Innovation is at the core of Singapore’s ethos. The country has perfected the art of ‘structured innovation’ where pilots and proof of concepts are introduced and the successful ones scaled up by recalibrating technology, delivery systems, legislation, and business models. The country has adopted a similar approach to achieving its sustainability goals.
The Singapore Green Plan 2030 outlines the strategies to become a sustainable nation. It is driven by five ministries: Education, National Development, Sustainability and the Environment, Trade and Industry, and Transport, and includes five key pillars: City in Nature, Sustainable Living, Energy Reset, Green Economy, and Resilient Future. We will see a slew of new programs and initiatives in green finance, sustainability, solar energy, electric vehicles (EVs), and innovation, in the next couple of years.
Singapore’s Intentions of Becoming a Green Finance Leader
Singapore is serious about becoming a world leader in green finance. The Green Bonds Programme Office was set up last year, to work with statutory boards to develop a framework along with industry and investor stakeholders. We have seen a number of sustainable finance initiatives last year, such as the National Environment Agency (NEA) collaborating with DBS to raise USD 1.23 billion from its first green bond issuance. The proceeds will fund new and ongoing sustainable waste management initiatives. Temasek collaborated with HSBC for a USD 110 million debt financing platform for sustainable projects and Sembcorp issued sustainability bonds worth USD 490 million.
Building an Ecosystm of Sustainable Organisations
Sustainability has to be a collective goal that will require governments to work with enterprises, investors and consumers. To ensure that enterprises are focusing on Sustainability, governments have to keep in mind what drives these initiatives and the challenges organisations face in achieving their goals.
There are several reasons driving organisations in Singapore to adopt sustainability goals and ESG responsibilities (Figure 1)

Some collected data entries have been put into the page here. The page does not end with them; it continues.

(* ===== verification/ReserveSync.v ===== *)
(** * What a syncing peer can rely on

    The bin cursors of [DbReserve] ([bin_cursor], [scan_bin_from] of
    [crates/swarm/storer/src/db_reserve/store.rs]) feed pull sync: a peer reads
    a cursor, comes back later, and asks for everything after it.  The theorems
    say that this finds every entry stored meanwhile, in order and once,
    whatever operations ran in between.  The file also states the consistency
    of the six tables over every trace, and what a second body for a stored
    address does. *)

From S2P Require Import Prelude.
From S2P Require Import Bytes.
From S2P Require Import Postage.
From S2P Require Import Cursor.
From S2P Require Import ReserveTx.
From S2P Require Import ReserveStore.
From S2P Require Import ReserveSpec.

Section sync.
Context `{RL : ReserveEnvLaws} {PE : PostageEnv}.
Implicit Types (r : DbReserve) (db : ReserveDb).

Definition cursor_of db (bin : Z) : Z := default 0 (db_counter db !! bin).

(** From [db] to [db']: cursors only advance, and what is new is numbered
    above the old cursor. *)
Definition grows db db' : Prop :=
  (∀ b, cursor_of db b <= cursor_of db' b) ∧
  (∀ k v, db_entry db' !! k = Some v →
     db_entry db !! k = Some v ∨ cursor_of db (ev_bin v) < ev_binid v).

#[local] Instance grows_preorder : PreOrder grows.
Proof.
  split.
  - intros db. split; [done|auto].
  - intros a b c [Hab Hab'] [Hbc Hbc']. split; [intros x; etrans; eauto|].
    intros k v [Hk|Hk]%Hbc'; [auto|]. right. specialize (Hab (ev_bin v)). lia.
Qed.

It is equally important to address organisations’ challenges in building sustainability in their business processes. Last week, the Institute of Banking and Finance (IBF) and the Monetary Authority of Singapore (MAS) set out 12 Sustainable Finance Technical Skills and Competencies (SF TSCs) required by people in various roles in sustainable finance. This addresses the growing demand for sustainable finance talent in Singapore; and covers knowledge areas such as climate change policy developments, natural capital, green taxonomies, carbon markets and decarbonisation strategies. There are Financial Services related competencies as well, such as sustainability risk management, sustainability reporting, sustainable investment management, and sustainable insurance and reinsurance solutions. The SF TSCs are part of the IBF Skills Framework for Financial Services.
Sustainable Resources Initiatives
Singapore is not only focused on Sustainable Finance. If we look at NEA’s Green Bonds, there are specific criteria that projects must satisfy in order to qualify, including a focus on sustainable waste management.
Last week the Government announced that the National Research Fund (NRF) will allocate around USD 160 million to drive new initiatives in water, reuse and recycling technologies, as part of the Research, Innovation and Enterprise 2025 plan (RIE2025). Part of the fund will be allocated to the Closing the Resource Loop (CTRL) initiative, administered by the NEA that will fund sustainable resource recovery solutions.
Singapore faces severe resource constraints, and water security is not a new challenge for the country. The NRF funding will also be used partially for R&D in 3 water technology focus areas: desalination and water reuse; used water treatment; and waste reduction and resource recovery.
The Government is Leading the Way
The Government’s concerted efforts to make the Singapore Green Plan 2030 a success is seeing corporate participation in the vision. In February, Shell started supplying sustainable aviation fuel (SAF) to customers such as SIA Engineering Company and the Singapore Air Force in Singapore. Shell has also upgraded their Singapore facility to blend SAF at multiple, key locations. Last week, Atlas announced their commitment to Web 3.0 technologies and “tech for good”. They aim to increase their green energy use to 75% by 2022; 90% by 2023; and 100% by 2024. ESG consciousness is percolating down from the Government.
The success of Singapore’s Sustainability strategies will depend on innovation, the Government’s ongoing commitment, and the support provided to enterprises, investors, and consumers. The Singapore Government is poised to lead from the front in building a Sustainable Ecosystem.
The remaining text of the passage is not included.